My future research will focus on fundamental colloid science in the area of polymers, surfaces, and colloids to understand complex real-world problems. Currently, I am interested in how surfactant driven flows can be used to transport chemical species and particles across complex fluid subphases. To do so, I will need to develop an understanding of how mixed surfactant monolayers alter the structure and rheology of a fluid interface. While a major motivator of my research will be the treatment of lung diseases, the understanding gained from these studies will be useful to a wide range of surfactant based applications ranging from enhanced oil recovery to stabilization of protein based drugs.

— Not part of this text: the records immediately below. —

(* ===== verification/IngressReport.v ===== *)
(** * IngressReport: reading back what the inbound servers write

    [session_update_from_event] takes apart the fields that the builders of IngressFields
    put together: the lemmas compute a field of a list of pairs without the map in between,
    and the update that an event with given fields is read as. *)
From Stdlib Require Import ZArith Lia Strings.Byte Ascii String Sorting.Sorted.
From stdpp Require Import base list numbers option strings gmap sets.
From S2P Require Import Prelude Collections Net RustStd Model Stores Traffic MatrixStats Matrix Runtime DnsWire DnsResolve Bootstrap Observations ConfigData Egress Socks IngressFields.
Local Open Scope string_scope.
Local Open Scope nat_scope.

(** The last value of a name. *)
Definition field (name : string) (l : Fields) : option string :=
  option_map snd (List.find (λ p, String.eqb p.1 name) (rev l)).

Lemma field_app name a b :
  field name (a ++ b)%list = match field name b with Some v => Some v | None => field name a end.
Proof.
  unfold field. rewrite rev_app_distr. induction (rev b) as [|p l IH]; [done|]. cbn.
  destruct (String.eqb p.1 name); [done|exact IH].
Qed.

Lemma field_cons name p l :
  field name (p :: l) = match field name l with Some v => Some v | None => field name [p] end.
Proof. apply (field_app name [p] l). Qed.

Lemma field_one name p : field name [p] = if String.eqb p.1 name then Some p.2 else None.
Proof. unfold field. cbn. by destruct (String.eqb p.1 name). Qed.

Lemma into_fields_lookup l name : into_fields l !! name = field name l.
Proof.
  unfold into_fields, btree_collect. induction l as [|p l IH] using rev_ind; [done|].
  rewrite fold_left_app, field_app, field_one. cbn. destruct (String.eqb_spec p.1 name) as [<-|Hne]; cbn.
  - by rewrite lookup_insert_eq.
  - by rewrite lookup_insert_ne.
Qed.

Lemma field_absent name l : name ∉ l.*1 → field name l = None.
Proof. intros Hn. rewrite <- into_fields_lookup. by apply btree_collect_None. Qed.

(** ** The update of an event *)
Definition update_at (k : IngressEventKind) (at_ : Z) (session_id : Z) (decision : option Z)
    (get : string → option string) : TrafficSessionUpdate :=
  let num n := match get n with Some v => parse_u64 v | None => None end in
  let inbound := default "unknown" (get "inbound") in
  {| up_session_key := session_key inbound session_id decision;
     up_session_id := session_id; up_decision_id := decision;
     up_config_generation := num "configGeneration"; up_inbound := inbound; up_observed_at := at_;
     up_node_protocol := get "nodeProtocol"; up_peer := get "peer"; up_target := get "target";
     up_target_ip := get "targetIp";
     up_target_port := match get "targetPort" with Some v => parse_uint 16 v | None => None end;
     up_target_domain := get "targetDomain"; up_target_source := get "targetSource";
     up_upstream := get "upstream"; up_selection_groups := get "selectionGroups";
     up_selection_nodes := get "selectionNodes"; up_selection_trace := get "selectionTrace";
     up_close_reason := get "closeReason"; up_error_stage := get "errorStage";
     up_error_code := get "errorCode"; up_error_class := get "errorClass"; up_error_side := get "errorSide";
     up_error_phase := get "errorPhase"; up_error_protocol_phase := get "errorProtocolPhase";
     up_error_score_impact := get "errorScoreImpact"; up_error := get "error";
     up_client_to_upstream_bytes := num "clientToUpstreamBytes";
     up_upstream_to_client_bytes := num "upstreamToClientBytes";
     up_client_to_upstream_datagram :=
       if bool_decide (get "direction" = Some "client-to-upstream") then num "bytes" else None;
     up_upstream_to_client_datagram :=
       if bool_decide (get "direction" = Some "upstream-to-client") then num "bytes" else None;
     up_closes_session := is_close_event k |}.

(** The session that an event names, whatever its kind. *)
Definition named_session (e : IngressEvent) : option Z :=
  match event_fields e !! "sessionId" with Some v => parse_u64 v | None => None end.

Definition names (session_id : Z) (l : Fields) : Prop := field "sessionId" l = Some (to_string session_id).

Lemma parse_u64_to_string z : in_u 64 z → parse_u64 (to_string z) = Some z.
Proof. intros Hz. apply parse_uint_to_string; [exact Hz|lia]. Qed.

Definition event_with (id at_ : Z) (k : IngressEventKind) (l : Fields) : IngressEvent :=
  {| event_id := id; event_at := at_; event_kind := k; event_fields := into_fields l |}.

Lemma named_session_of id at_ k l session_id :
  names session_id l → in_u 64 session_id → named_session (event_with id at_ k l) = Some session_id.
Proof. intros Hn Hs. unfold named_session. cbn. rewrite into_fields_lookup, Hn. by apply parse_u64_to_string. Qed.

Lemma update_of_event id at_ k l session_id decision :
  is_dns_event k = false → names session_id l → in_u 64 session_id →
  field "decisionId" l = option_map to_string decision → (∀ d, decision = Some d → in_u 64 d) →
  k ≠ UdpSessionStart ∨ decision ≠ None →
  session_update_from_event (event_with id at_ k l) = Some (update_at k at_ session_id decision (λ n, field n l)).
Proof.
  intros Hk Hn Hs Hd Hdr Hk'. unfold session_update_from_event, event_with. cbn [event_fields event_kind event_at].
  rewrite Hk, !into_fields_lookup, Hn. cbn [mbind option_bind]. rewrite (parse_u64_to_string session_id) by done.
  cbn [mbind option_bind].
  assert (match field "decisionId" l with Some v => parse_u64 v | None => None end = decision) as ->.
  { rewrite Hd. destruct decision as [d|]; cbn; [|done]. by apply parse_u64_to_string, Hdr. }
  unfold update_at. destruct k, decision; (reflexivity || (by destruct Hk')).
Qed.

(** ** Computing a field of a builder

    The names are constants, the values are not looked at. *)
Ltac field_blocks :=
  rewrite ?field_app;
  repeat match goal with
  | |- context [field ?n (session_fields ?a ?b ?c ?d ?e ?f)] =>
      let r := eval lazy [field session_fields push_endpoint_fields rev app List.find option_map fst snd String.eqb Ascii.eqb Bool.eqb]
        in (field n (session_fields a b c d e f)) in
      change (field n (session_fields a b c d e f)) with r
  end.

Lemma field_tail name a b : field name b = None → field name (a ++ b)%list = field name a.
Proof. intros H. by rewrite field_app, H. Qed.

Lemma field_last name a b v : field name b = Some v → field name (a ++ b)%list = Some v.
Proof. intros H. by rewrite field_app, H. Qed.

(** Names that no block after the first writes. *)
Definition session_names : list string := ["sessionId"; "inbound"; "nodeProtocol"; "peer"; "target"; "peerIp"; "peerPort"; "targetIp"; "targetPort"].

Ltac absent := let n := fresh in let H := fresh in
  intros n H; repeat (apply elem_of_cons in H as [->|H]); [..|by apply elem_of_nil in H].

Lemma decision_absent d name : name ∈ session_names → field name (push_decision_fields d) = None.
Proof.
  revert name. unfold push_decision_fields. absent; rewrite !field_app; by destruct (matched_rule_id d), (ipv6_policy_source d).
Qed.

Lemma context_absent c name : name ∈ session_names → field name (push_target_context_fields c) = None.
Proof. revert name. unfold push_target_context_fields. absent; by destruct (target_domain c). Qed.

Lemma egress_error_absent protocol e name : name ∈ session_names → field name (Egress.egress_error_fields protocol e) = None.
Proof.
  revert name. unfold Egress.egress_error_fields. cbv zeta. generalize (classify_egress_error protocol e). intros s.
  absent; rewrite !field_app; by destruct (ee_client_to_upstream_bytes e), (ee_upstream_to_client_bytes e).
Qed.

Lemma dest_absent d name : name ∈ session_names → field name (push_destination_fields d) = None.
Proof. revert name. unfold push_destination_fields. absent; by destruct (dest_domain d). Qed.

Lemma opt_decision_absent d name : name ∈ session_names → field name (opt_decision_fields d) = None.
Proof. destruct d; [apply decision_absent|done]. Qed.

(** ** Every event names its session *)
Lemma names_session s inbound protocol peer target up : names s (session_fields s inbound protocol peer target up).
Proof. reflexivity. Qed.

Lemma names_base s protocol peer : names s (base_socks_fields s protocol peer).
Proof. reflexivity. Qed.

Lemma names_app s a b : names s a → field "sessionId" b = None → names s (a ++ b)%list.
Proof. intros Ha Hb. unfold names. by rewrite field_tail. Qed.

Lemma tail_app a b : field "sessionId" a = None → field "sessionId" b = None → field "sessionId" (a ++ b)%list = None.
Proof. intros Ha Hb. by rewrite field_tail. Qed.

Lemma session_id_name : "sessionId" ∈ session_names.
Proof. apply list_elem_of_here. Qed.

Lemma endpoint_absent a : field "sessionId" (push_endpoint_fields "upstream" a) = None.
Proof. reflexivity. Qed.

Lemma upstream_tail v l : field "sessionId" l = None → field "sessionId" (("upstream", v) :: l) = None.
Proof. intros Hl. by rewrite field_cons, Hl. Qed.

Create HintDb ingress.

#[export] Hint Resolve names_session names_base names_app tail_app session_id_name endpoint_absent upstream_tail
  decision_absent context_absent egress_error_absent dest_absent opt_decision_absent : ingress.

Lemma names_decided s inbound protocol peer target up c d : names s (decided_fields s inbound protocol peer target up c d).
Proof. unfold decided_fields. auto 10 with ingress. Qed.

Lemma names_error s inbound protocol peer target e d : names s (error_fields s inbound protocol peer target e d).
Proof. unfold error_fields. auto 10 with ingress. Qed.

Lemma names_selection_error s peer target e : names s (selection_error_fields s peer target e).
Proof.
  unfold selection_error_fields. apply names_app; [auto with ingress|].
  apply tail_app; [done|]. apply tail_app; [|done]. by destruct (err_matched_rule_id e).
Qed.

Lemma names_captured_error s protocol peer target c e d : names s (captured_error_fields s protocol peer target c e d).
Proof. unfold captured_error_fields. auto 12 with ingress. Qed.

Lemma names_socks s protocol peer target dest : names s (socks_session_fields s protocol peer target dest).
Proof. unfold socks_session_fields. auto 10 with ingress. Qed.

Lemma names_socks_egress_error s protocol peer target dest e d :
  names s (socks_egress_error_fields s protocol peer target dest e d).
Proof. unfold socks_egress_error_fields. auto 12 with ingress. Qed.

Lemma names_socks_error s peer e : names s (socks_error_fields s peer e).
Proof. unfold socks_error_fields. auto with ingress. Qed.

#[export] Hint Resolve names_decided names_error names_selection_error names_captured_error names_socks
  names_socks_egress_error names_socks_error : ingress.
Record UdpRelayAssociation := {
  assoc_session_id : Z;
  assoc_inbound : string;
  assoc_peer : SocketAddr;
  assoc_target : SocketAddr;
  assoc_idle_timeout : Z;
  assoc_downstream : UdpDownstream;
  assoc_decision : SelectionDecision;
}.

(** A sender names the channel it belongs to. *)
Record UdpSessionSender := {
  sender_session_id : Z;
  sender_decision : SelectionDecision;
  sender_context : TargetContext;
  sender_protocol : string;
  sender_tx : nat;
}.

Record UdpAssociationTask := {
  task_peer : SocketAddr;
  task_config : UdpRelayConfig;
  task_session_id : Z;
  task_decision : SelectionDecision;
  task_context : TargetContext;
  task_rx : nat;
}.

Record SocksUdpTask := {
  udp_peer : SocketAddr;
  udp_target : SocketAddr;
  udp_context : TargetContext;
  udp_response_target : SocketAddr;
  udp_dest : SocksDestination;
  udp_session_id : Z;
  udp_decision : SelectionDecision;
  udp_idle : Z;
  udp_rx : nat;
}.

(** The tasks that a server spawns. *)
Inductive child :=
| TcpTask (config : TcpRelayConfig) (peer : SocketAddr)
| UdpTask (t : UdpAssociationTask)
| SocksTask (config : Socks5IngressConfig) (peer : SocketAddr)
| SocksUdpChild (t : SocksUdpTask)
| DnsTask (peer : SocketAddr).

(** What a [select!] of a server loop meets. *)
Inductive incoming :=
| ShutdownRequested
| TaskJoined
| Accepted (peer : SocketAddr)
| AcceptFailed (error : string)
| CompletedPeer (peer : SocketAddr)
| CompletedPair (peer target : SocketAddr)
| ControlClosed
| Datagram (payload : bytes) (peer : SocketAddr)
| ReceiveFailed (error : string).

(** [Some] of a response, [None] when the channel is closed, or the timeout. *)
Inductive awaited := Response (payload : bytes) | ChannelClosed | ResponseTimedOut.

(** The end of a spawned [handle_udp]: the task failed, or what it returned. *)
Abbreviation joined := (string + (EgressError + UdpRelayOutcome))%type.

I am seeking to use the work done in my PhD and postdoc as a starting point from which to branch off in new directions. I will use the apparatus I developed in my PhD to identify the key controlling parameters involved in surface tension driven transport over complex cellular and porous subphases such as those found on the surface of the lung. I would also use my expertise in finite element analysis techniques to simulate such flows on scales unrealizable for bench top study as well as to correlate and predict my experimental work. Similar techniques could also be used to study the dissolution of solid surfactant particles, to better understand how their unique dissolution could lead to delayed release pharmaceutical systems. I would also look to use the combined microtensiometer/confocal microscope I developed during my postdoc to explore how synergistic surfactant effects lead to changes in film rheology. This device would also be useful in imaging how proteins adsorb to liquid/air interfaces and understanding how such proteins affect a present surfactant layers surface properties, giving much need insight into how to control this phenomenon in applications such as protein storage, especially as the interface curves at alveolar dimensions and even smaller length scales.

Teaching Interests:

I have some experience teaching students at various levels. During my PhD work I took on several teaching assistant positions for undergraduate classes, including a lab class, a thermodynamics class, and a heat and mass transfer class. Most of this was teaching small groups of around 5 to 10 students. I also guest lectured for the heat and mass transfer class for several lectures. During my postdoc, I was a co-instructor for an undergraduate level mass transfer and separations course as well as giving several guest lectures for a graduate level colloids and interfacial science course. While I am comfortable teaching any of the core curriculum, I would be most interested in teaching heat and mass transfer, and fluid dynamics, as these classes interest me the most. I would also enjoy teaching lab classes and thermodynamics. If I were given the opportunity to create my own course, it would be in colloids and surface science. I would be particularly interested in teaching a class on surfactancy, surfactant monolayers, and interfacial dynamics and rheology.